> [Problem description]: Copy the data as given. No line may be skipped.

> [Data for the task]:
(* ===== verification/_CoqProject ===== *)
-Q . S2P
Prelude.v
Crash.v
PyValue.v
PyText.v
Toml.v
ConfigSchema.v
ConfigFiles.v
Proto.v
CameraState.v
Coordinator.v
QualityControl.v
Provisioning.v
Identity.v
Trigger.v
Dispatch.v
NetworkSettings.v
WifiStation.v
NetworkApply.v
Watchdog.v
StreamMux.v
Sessions.v
GpioTrigger.v
Avi.v
MediaLibrary.v
MediaBuild.v
AdminAuth.v
LoginLimiter.v
Redact.v
SetupWizard.v
AdminHttp.v
Updater.v
Releases.v
UpdaterInstall.v
UpdaterCalls.v
MqttTopics.v
MqttState.v
MqttService.v
FileTree.v
FactoryReset.v
Migrations.v
RuntimeIpc.v
Connect.v
UpdateControl.v
Lemma digits_fuel_decimal n z acc :
  0 ≤ z < 2 ^ Z.of_nat n → ∃ d, digits_fuel n z acc = d ++ acc ∧ decimal d = z.
Proof.
  revert z acc. induction n as [|n IH]; intros z acc Hz; [exists []; simpl in *; split; [done|unfold decimal; simpl; lia]|].
  cbn [digits_fuel]. destruct (Z.ltb_spec z 10).
  - exists [48 + z mod 10]. split; [done|]. unfold decimal. simpl. rewrite Z.mod_small by lia. lia.
  - replace (Z.of_nat (S n)) with (Z.of_nat n + 1) in Hz by lia. rewrite Z.pow_add_r in Hz by lia.
    change (2 ^ 1) with 2 in Hz. pose proof (Z.div_mod z 10 ltac:(lia)). pose proof (Z.mod_pos_bound z 10 ltac:(lia)).
    destruct (IH (z / 10) ((48 + z mod 10) :: acc)) as (d & -> & Hd); [lia|].
    exists (d ++ [48 + z mod 10]). split; [by rewrite <-app_assoc|]. unfold decimal in *. rewrite foldl_app, Hd. simpl. lia.
Qed.
Lemma decimal_str_of_int z : 0 ≤ z → decimal (str_of_int z) = z.
Proof.
  intros Hz. unfold str_of_int. rewrite (proj2 (Z.ltb_ge z 0)), Z.abs_eq by lia.
  destruct (digits_fuel_decimal (S (Z.to_nat (Z.log2 z))) z []) as (d & -> & Hd); [|by rewrite app_nil_r].
  split; [done|]. rewrite Nat2Z.inj_succ, Z2Nat.id by apply Z.log2_nonneg.
  destruct (decide (z = 0)) as [->|]; [done|]. apply Z.log2_spec. lia.
Qed.
Lemma decimal_pad0 n s : decimal (pad0 n s) = decimal s.
Proof.
  unfold pad0, decimal. rewrite foldl_app. f_equal. induction (n - length s)%nat as [|k IH]; [done|]. apply IH.
Qed.

(** ** Splitting *)

(** [s.split(sep)] for one character. *)
Fixpoint split_on (sep : Z) (s : pystr) : list pystr :=
  match s with
  | [] => [[]]
  | c :: s' =>
      if c =? sep then [] :: split_on sep s'
      else match split_on sep s' with
           | cur :: rest => (c :: cur) :: rest
           | [] => [[c]]
           end
  end.

Lemma split_on_app sep a s :
  Forall (λ c, c ≠ sep) a → split_on sep (a ++ sep :: s) = a :: split_on sep s.
Proof.
  induction 1 as [|c a Hc _ IH]; simpl; [by rewrite Z.eqb_refl|].
  rewrite (proj2 (Z.eqb_neq c sep)), IH by done. done.
Qed.
Lemma split_on_none sep a : Forall (λ c, c ≠ sep) a → split_on sep a = [a].
Proof.
  induction 1 as [|c a Hc _ IH]; simpl; [done|]. by rewrite (proj2 (Z.eqb_neq c sep)), IH.
Qed.

Section Ascii.
Context `{UnicodeDB}.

> [Solution]:
(* ===== verification/_CoqProject ===== *)
-Q . S2P
Prelude.v
Crash.v
PyValue.v
PyText.v
Toml.v
ConfigSchema.v
ConfigFiles.v
Proto.v
CameraState.v
Coordinator.v
QualityControl.v
Provisioning.v
Identity.v
Trigger.v
Dispatch.v
NetworkSettings.v
WifiStation.v
NetworkApply.v
Watchdog.v
StreamMux.v
Sessions.v
GpioTrigger.v
Avi.v
MediaLibrary.v
MediaBuild.v
AdminAuth.v
LoginLimiter.v
Redact.v
SetupWizard.v
AdminHttp.v
Updater.v
Releases.v
UpdaterInstall.v
UpdaterCalls.v
MqttTopics.v
MqttState.v
MqttService.v
FileTree.v
FactoryReset.v
Migrations.v
RuntimeIpc.v
Connect.v
UpdateControl.v
Lemma digits_fuel_decimal n z acc :
  0 ≤ z < 2 ^ Z.of_nat n → ∃ d, digits_fuel n z acc = d ++ acc ∧ decimal d = z.
Proof.
  revert z acc. induction n as [|n IH]; intros z acc Hz; [exists []; simpl in *; split; [done|unfold decimal; simpl; lia]|].
  cbn [digits_fuel]. destruct (Z.ltb_spec z 10).
  - exists [48 + z mod 10]. split; [done|]. unfold decimal. simpl. rewrite Z.mod_small by lia. lia.
  - replace (Z.of_nat (S n)) with (Z.of_nat n + 1) in Hz by lia. rewrite Z.pow_add_r in Hz by lia.
    change (2 ^ 1) with 2 in Hz. pose proof (Z.div_mod z 10 ltac:(lia)). pose proof (Z.mod_pos_bound z 10 ltac:(lia)).
    destruct (IH (z / 10) ((48 + z mod 10) :: acc)) as (d & -> & Hd); [lia|].
    exists (d ++ [48 + z mod 10]). split; [by rewrite <-app_assoc|]. unfold decimal in *. rewrite foldl_app, Hd. simpl. lia.
Qed.
Lemma decimal_str_of_int z : 0 ≤ z → decimal (str_of_int z) = z.
Proof.
  intros Hz. unfold str_of_int. rewrite (proj2 (Z.ltb_ge z 0)), Z.abs_eq by lia.
  destruct (digits_fuel_decimal (S (Z.to_nat (Z.log2 z))) z []) as (d & -> & Hd); [|by rewrite app_nil_r].
  split; [done|]. rewrite Nat2Z.inj_succ, Z2Nat.id by apply Z.log2_nonneg.
  destruct (decide (z = 0)) as [->|]; [done|]. apply Z.log2_spec. lia.
Qed.
Lemma decimal_pad0 n s : decimal (pad0 n s) = decimal s.
Proof.
  unfold pad0, decimal. rewrite foldl_app. f_equal. induction (n - length s)%nat as [|k IH]; [done|]. apply IH.
Qed.

(** ** Splitting *)

(** [s.split(sep)] for one character. *)
Fixpoint split_on (sep : Z) (s : pystr) : list pystr :=
  match s with
  | [] => [[]]
  | c :: s' =>
      if c =? sep then [] :: split_on sep s'
      else match split_on sep s' with
           | cur :: rest => (c :: cur) :: rest
           | [] => [[c]]
           end
  end.

Lemma split_on_app sep a s :
  Forall (λ c, c ≠ sep) a → split_on sep (a ++ sep :: s) = a :: split_on sep s.
Proof.
  induction 1 as [|c a Hc _ IH]; simpl; [by rewrite Z.eqb_refl|].
  rewrite (proj2 (Z.eqb_neq c sep)), IH by done. done.
Qed.
Lemma split_on_none sep a : Forall (λ c, c ≠ sep) a → split_on sep a = [a].
Proof.
  induction 1 as [|c a Hc _ IH]; simpl; [done|]. by rewrite (proj2 (Z.eqb_neq c sep)), IH.
Qed.

Section Ascii.
Context `{UnicodeDB}.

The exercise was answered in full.